[Experience] Some classic questions and answers about high-speed PCB design

Today, as signal rates continue to increase, high-speed PCB design has become an essential skill that every PCB engineer should pay attention to and master, including basic theoretical knowledge and practical design experience. Next, 2PCB will share with you some classic questions and answers about high-speed PCB design, which are all the experience and wisdom of seniors~

1. When designing high-speed multi-layer PCB, what are the issues that should be paid attention to most?

The most important thing to pay attention to is the design of your layers, that is, how you divide signal lines, power lines, ground, and control lines into each layer. The general principle is that analog signals and analog signal grounds must be at least on a separate layer. It is also recommended to use a separate layer for the power supply.

2. For high-speed PCB, how to avoid via holes during wiring? Do you have any good suggestions?

For high-speed PCBs, it is best to drill fewer vias and add signal layers to solve the need for more vias.

3. How to solve the problem of signal integrity in high-speed PCB design?

Signal integrity is basically a matter of impedance matching. The factors that affect impedance matching include the structure and output impedance of the signal source, the characteristic impedance of the wiring, the characteristics of the load end, the topology structure of the wiring, etc. The solution is to rely on termination and adjusting the wiring topology.

4. In high-speed PCB design, the blank area of the signal layer can be covered with copper. How should the copper of multiple signal layers be distributed in terms of grounding and power supply?

Generally, most of the copper in the blank area is grounded. Just pay attention to the distance between the copper and the signal line when applying copper next to the high-speed signal line, because the copper applied will reduce the characteristic impedance of the line a little. Also be careful not to affect the characteristic impedance of other layers, such as in a dual strip line structure.

5. How to consider impedance matching issues when designing high-speed PCB design schematics?

When designing high-speed PCB circuits, impedance matching is one of the design elements. The impedance value has an absolute relationship with the wiring method, such as whether it is on the surface layer (microstrip) or inner layer (stripline/double stripline), the distance from the reference layer (power layer or ground layer), trace width, PCB material, etc. All will affect the characteristic impedance value of the trace. That is to say, the impedance value cannot be determined until after wiring. Generally, simulation software cannot consider some wiring situations with discontinuous impedance due to limitations of the circuit model or the mathematical algorithm used. At this time, only some terminators (terminations), such as series resistors, etc., can be reserved on the schematic diagram. Mitigates the effects of trace impedance discontinuities. The real fundamental solution to the problem is to try to avoid impedance discontinuity when wiring.

6. How to ensure the stability of signals above 50M during layout and wiring?

The key to high-speed digital signal wiring is to reduce the impact of transmission lines on signal quality. Therefore, when laying out high-speed signals above 100M, signal traces are required to be as short as possible. In digital circuits, high-speed signals are defined by signal rise delay time. Moreover, different types of signals (such as TTL, GTL, LVTTL) have different methods to ensure signal quality.

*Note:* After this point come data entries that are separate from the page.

(* ===== verification/SlideEffects.v ===== *)
(** * The text effects of the slides (presentation/slides/js/presentation.js)

    [animateCounter] and [typewriter]: an element whose text is set by callbacks
    that schedule themselves, one per animation frame or per timeout, until they
    stop.  The counter computes with doubles. *)

From Stdlib Require Import Floats.SpecFloat ZifyBool.
From S2P Require Import Prelude Doubles.
#[local] Open Scope Z_scope.

(** ** Functions of JavaScript's [Math] *)

(** [Math.min(x, y)]. *)
Definition Math_min (x y : spec_float) : spec_float :=
  match SFcompare x y with
  | None => S754_nan
  | Some Lt => x
  | Some Gt => y
  | Some Eq => match x with S754_zero true => x | _ => y end
  end.
(** [Math.round(x)]: the nearest integer, ties upwards; a zero keeps the sign. *)
Definition Math_round (x : spec_float) : spec_float :=
  match x with
  | S754_finite s m e =>
      if 0 <=? e then x
      else let k := if s then Zneg m else Zpos m in
           let z := Z.shiftr (2 * k + 2 ^ (- e)) (1 - e) in
           if z =? 0 then S754_zero s else f64_of_int z
  | _ => x
  end.

(** ** The animated counter *)

Section Counter.
(** [Math.pow], whose values the language leaves to the implementation up to the
    special cases. *)
Variable Math_pow : spec_float -> spec_float -> spec_float.

(** The number whose [toLocaleString] is the text ([None] before the first frame),
    and whether a frame is requested. *)
Record counter := Counter {
  cn_textContent : option spec_float;
  cn_requested : bool;
}.
(** [animateCounter] only requests a frame; [startTime] is what [performance.now()]
    returned, and [update] has it in its closure. *)
Definition animateCounter : counter := Counter None true.
Definition counter_progress (startTime duration currentTime : spec_float) : spec_float :=
  let elapsed := f64_sub currentTime startTime in
  Math_min (f64_div elapsed duration) f64_one.
Definition counter_current (target progress : spec_float) : spec_float :=
  let start := S754_zero false in
  let easeOut := f64_sub f64_one (Math_pow (f64_sub f64_one progress) (f64_of_int 3)) in
  Math_round (f64_add start (f64_mul (f64_sub target start) easeOut)).
Definition counter_update (startTime target duration currentTime : spec_float) : counter :=
  let progress := counter_progress startTime duration currentTime in
  Counter (Some (counter_current target progress)) (SFltb progress f64_one).
(** A frame at [currentTime]: the requested callback runs, if there is one. *)
Definition counter_frame (startTime target duration : spec_float) (c : counter) (currentTime : spec_float) : counter :=
  if cn_requested c then counter_update startTime target duration currentTime else c.
Definition counter_run (startTime target duration : spec_float) (times : list spec_float) : counter :=
  foldl (counter_frame startTime target duration) animateCounter times.
End Counter.

(** ** The type-writer *)

Record typing := Typing { ty_i : nat; ty_textContent : list Z; ty_pending : bool }.
Definition typewriter_type (text : list Z) (s : typing) : typing :=
  match text !! ty_i s with
  | Some c => Typing (S (ty_i s)) (ty_textContent s ++ [c]) true
  | None => Typing (ty_i s) (ty_textContent s) false
  end.
Definition typewriter (text : list Z) : typing := typewriter_type text (Typing 0 [] false).
(** The pending timeout runs, if there is one. *)
Definition typewriter_tick (text : list Z) (s : typing) : typing :=
  if ty_pending s then typewriter_type text s else s.

(** ** Rounding *)

Lemma Math_round_int (s : bool) m : Zpos m < 2 ^ 53 ->
  Math_round (f64_of_int (if s then Zneg m else Zpos m)) = f64_of_int (if s then Zneg m else Zpos m).
Proof.
  intros Hm. destruct (f64_of_int_small s m Hm) as (M & d & Hd & HM & Hb & E).
  assert (f64_of_int (if s then Zneg m else Zpos m) = S754_finite s M (- d)) as Hf by (by destruct s).
  rewrite Hf at 1. cbn [Math_round]. destruct (Z.leb_spec 0 (- d)) as [|Hneg]; [by rewrite Hf |].
  assert (Z.shiftr (2 * (if s then Zneg M else Zpos M) + 2 ^ (- - d)) (1 - - d) = (if s then Zneg m else Zpos m)) as ->.
  { rewrite Z.opp_involutive, Z.shiftr_div_pow2 by lia. replace (1 - - d) with (Z.succ d) by lia.
    rewrite Z.pow_succ_r by lia.
    replace (if s then Zneg M else Zpos M) with ((if s then Zneg m else Zpos m) * 2 ^ d) by (destruct s; lia).
    pose proof (Z.pow_pos_nonneg 2 d ltac:(lia) ltac:(lia)).
    symmetry. apply (Z.div_unique _ _ _ (2 ^ d)); nia. }
  destruct (_ =? 0) eqn:E0; [destruct s; lia | done].
Qed.
Lemma f64_of_int_valid (s : bool) m : Zpos m < 2 ^ 53 -> f64_valid (f64_of_int (if s then Zneg m else Zpos m)).
Proof.
  intros Hm. destruct (f64_of_int_small s m Hm) as (M & d & Hd & HM & Hb & E).
  by replace (f64_of_int (if s then Zneg m else Zpos m)) with (S754_finite s M (- d)) by (by destruct s).
Qed.

(** ** Theorems *)

Lemma SFcompare_antisym x y : SFcompare y x = option_map CompOpp (SFcompare x y).
Proof.
  destruct x as [[]|[]| |[] m1 e1], y as [[]|[]| |[] m2 e2]; try done; cbn [SFcompare option_map];
    f_equal; rewrite (Z.compare_antisym e1 e2); destruct (e1 ?= e2); cbn [CompOpp]; try done;
    fold (Pos.compare m1 m2) (Pos.compare m2 m1); rewrite (Pos.compare_antisym m1 m2); by destruct (Pos.compare m1 m2).
Qed.

Section CounterProofs.
Variable Math_pow : spec_float -> spec_float -> spec_float.
(** ECMAScript: a zero to a positive power is a zero, +0 for +0. *)
Hypothesis pow_zero : Math_pow (S754_zero false) (f64_of_int 3) = S754_zero false.

(** Once progress is complete it is exactly one, and the text is the rounded target. *)
Lemma counter_current_done target :
  f64_valid target -> target <> S754_zero true ->
  counter_current Math_pow target f64_one = Math_round target.
Proof using pow_zero.
  intros Hv Hz. unfold counter_current.
  replace (f64_sub f64_one f64_one) with (S754_zero false) by by vm_compute.
  rewrite pow_zero, !f64_sub_0, f64_mul_1 by done. by rewrite f64_add_0.
Qed.
Lemma counter_progress_done startTime duration t :
  SFleb f64_one (f64_div (f64_sub t startTime) duration) = true ->
  counter_progress startTime duration t = f64_one.
Proof.
  unfold counter_progress, Math_min, SFleb. generalize (f64_div (f64_sub t startTime) duration). intros x Hx.
  rewrite SFcompare_antisym. destruct (SFcompare f64_one x) as [[| |]|] eqn:E; cbn [option_map CompOpp]; try done.
  by destruct x as [[|]|s| |s m e].
Qed.

Lemma counter_run_app startTime target duration l1 l2 :
  counter_run Math_pow startTime target duration (l1 ++ l2) =
  foldl (counter_frame Math_pow startTime target duration)
    (counter_run Math_pow startTime target duration l1) l2.
Proof. apply foldl_app. Qed.
Lemma counter_run_requested startTime target duration l :
  Forall (fun t => SFltb (counter_progress startTime duration t) f64_one = true) l ->
  cn_requested (counter_run Math_pow startTime target duration l) = true.
Proof.
  induction l as [|t l IH] using rev_ind; intros Hl; [done |].
  apply Forall_app in Hl as [Hl Ht]. apply Forall_cons_iff in Ht as [Ht _].
  rewrite counter_run_app. cbn [foldl]. unfold counter_frame. by rewrite IH.
Qed.
Lemma counter_stopped startTime target duration x l :
  foldl (counter_frame Math_pow startTime target duration) (Counter x false) l = Counter x false.
Proof. induction l as [|t l IH]; [done | exact IH]. Qed.
Lemma counter_run_done startTime target duration before t after :
  f64_valid target -> target <> S754_zero true ->
  Forall (fun t' => SFltb (counter_progress startTime duration t') f64_one = true) before ->
  SFleb f64_one (f64_div (f64_sub t startTime) duration) = true ->
  counter_run Math_pow startTime target duration (before ++ t :: after) = Counter (Some (Math_round target)) false.
Proof using pow_zero.
  intros Hv Hz Hb Ht. rewrite counter_run_app. cbn [foldl]. unfold counter_frame at 2.
  rewrite counter_run_requested by done. unfold counter_update.
  rewrite counter_progress_done, counter_current_done by done. apply counter_stopped.
Qed.

(** C40: an animated counter stops, on its target: while progress is below one each frame
    requests the next, and the first frame at which the elapsed time has reached the
    duration shows exactly the target, a non-zero integer a double can hold, and requests
    no more; later frames change nothing. *)
Theorem animateCounter_terminates (s : bool) (m : positive) startTime duration before t after :
  Zpos m < 2 ^ 53 ->
  Forall (fun t' => SFltb (counter_progress startTime duration t') f64_one = true) before ->
  SFleb f64_one (f64_div (f64_sub t startTime) duration) = true ->
  let target := f64_of_int (if s then Zneg m else Zpos m) in
  let run := counter_run Math_pow startTime target duration in
  (forall n, cn_requested (run (take n before)) = true) /\
  run (before ++ t :: after) = Counter (Some target) false.
Proof using pow_zero.
  intros Hm Hb Ht target run. split; [intros n; apply counter_run_requested, Forall_take, Hb |].
  unfold run. rewrite counter_run_done; [| by apply f64_of_int_valid | | done..].
  - unfold target. by rewrite Math_round_int.
  - unfold target. destruct (f64_of_int_small s m Hm) as (M & d & _ & _ & _ & E).
    destruct s; cbn [f64_of_int binary_normalize]; unfold f64_of_int; cbn [binary_normalize]; by rewrite E.
Qed.
End CounterProofs.
Lemma animateCounter_terminates_witness :
  let pow := fun x y : spec_float => f64_mul (f64_mul x x) x in
  let ms := f64_of_int in
  counter_run pow (ms 10) (ms 1000000) (ms 2000) [ms 26; ms 1010] = Counter (Some (f64_of_int 875000)) true /\
  counter_run pow (ms 10) (ms 1000000) (ms 2000) [ms 26; ms 1010; ms 2010; ms 2026]
    = Counter (Some (f64_of_int 1000000)) false.
Proof.
  intros pow ms. split; [by vm_compute |].
  apply (animateCounter_terminates pow eq_refl false 1000000 (ms 10) (ms 2000) [ms 26; ms 1010] (ms 2010) [ms 2026]);
    [done | by repeat constructor | by vm_compute].
Defined.


(** After [n] timer rounds the type-writer shows the first [n + 1] characters, and it
    stops with the whole text shown and no timer pending. *)
Theorem typewriter_correct text n :
  let s := Nat.iter n (typewriter_tick text) (typewriter text) in
  ty_textContent s = take (S n) text /\
  (ty_pending s = false <-> (length text <= n)%nat) /\ ((length text <= n)%nat -> ty_textContent s = text).
Proof.
  cbv zeta. set (s := fun n => Nat.iter n (typewriter_tick text) (typewriter text)).
  assert (forall n, ty_i (s n) = Nat.min (S n) (length text) /\ ty_textContent (s n) = take (S n) text /\
    ty_pending (s n) = negb (length text <=? n)%nat) as H.
  { clear n. intros n. induction n as [|n IH].
    - unfold s. cbn. unfold typewriter, typewriter_type. cbn [ty_i ty_textContent].
      destruct text as [|c text]; cbn; [done |]. by rewrite take_0.
    - change (s (S n)) with (typewriter_tick text (s n)). destruct IH as (H1 & H2 & H3).
      unfold typewriter_tick. rewrite H3. destruct (Nat.leb_spec (length text) n) as [Hle|Hlt]; cbn [negb].
      + rewrite H1, H2, H3. split; [lia |]. rewrite !take_ge by lia. split; [done |].
        by rewrite !(proj2 (Nat.leb_le _ _)) by lia.
      + unfold typewriter_type. rewrite H1. replace (Nat.min (S n) (length text)) with (S n) by lia.
        destruct (text !! S n) as [c|] eqn:E; cbn [ty_i ty_textContent ty_pending].
        * pose proof (lookup_lt_Some _ _ _ E). split; [lia |]. rewrite H2. split.
          -- symmetry. by apply take_S_r.
          -- by rewrite (proj2 (Nat.leb_gt _ _)) by lia.
        * apply lookup_ge_None in E. split; [lia |]. rewrite H2. split; [by rewrite !take_ge by lia |].
          by rewrite (proj2 (Nat.leb_le _ _)) by lia. }
  specialize (H n). destruct H as (_ & H2 & H3). unfold s in *. split; [done |]. rewrite H3, H2. split.
  - rewrite negb_false_iff. apply Nat.leb_le.
  - intros. by apply take_ge; lia.
Qed.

7. How to solve the contradiction between manual wiring and automatic wiring of high-speed signals?

Most of the automatic routers in today’s powerful wiring software have set constraints to control the winding method and the number of vias. The winding engine capabilities and constraint setting items of various EDA companies are sometimes very different. For example, are there enough constraints to control the way the serpentine lines meander, can they control the trace spacing of differential pairs, etc. This will affect whether the routing pattern produced by automatic routing can conform to the designer’s ideas. In addition, the difficulty of manually adjusting the wiring is absolutely related to the capabilities of the winding engine. For example, the pushing ability of traces, the pushing ability of vias, and even the pushing ability of traces on copper coating, etc. Therefore, choosing a router with a strong winding engine is the solution.

8. Will adding test points affect the quality of high-speed signals?

Whether it will affect the signal quality depends on how you add test points and how fast the signal is. Basically, additional test points (without using the existing via or DIP pin on the line as test points) may be added to the line or a short section of wire may be pulled from the line. The former is equivalent to adding a small capacitor on the line, while the latter is an extra branch. Both of these situations will have some impact on high-speed signals, and the degree of impact is related to the frequency speed of the signal and the edge rate of the signal. The magnitude of the impact can be known through simulation. In principle, the smaller the test point, the better (of course it must meet the requirements of the test equipment) and the shorter the branch, the better.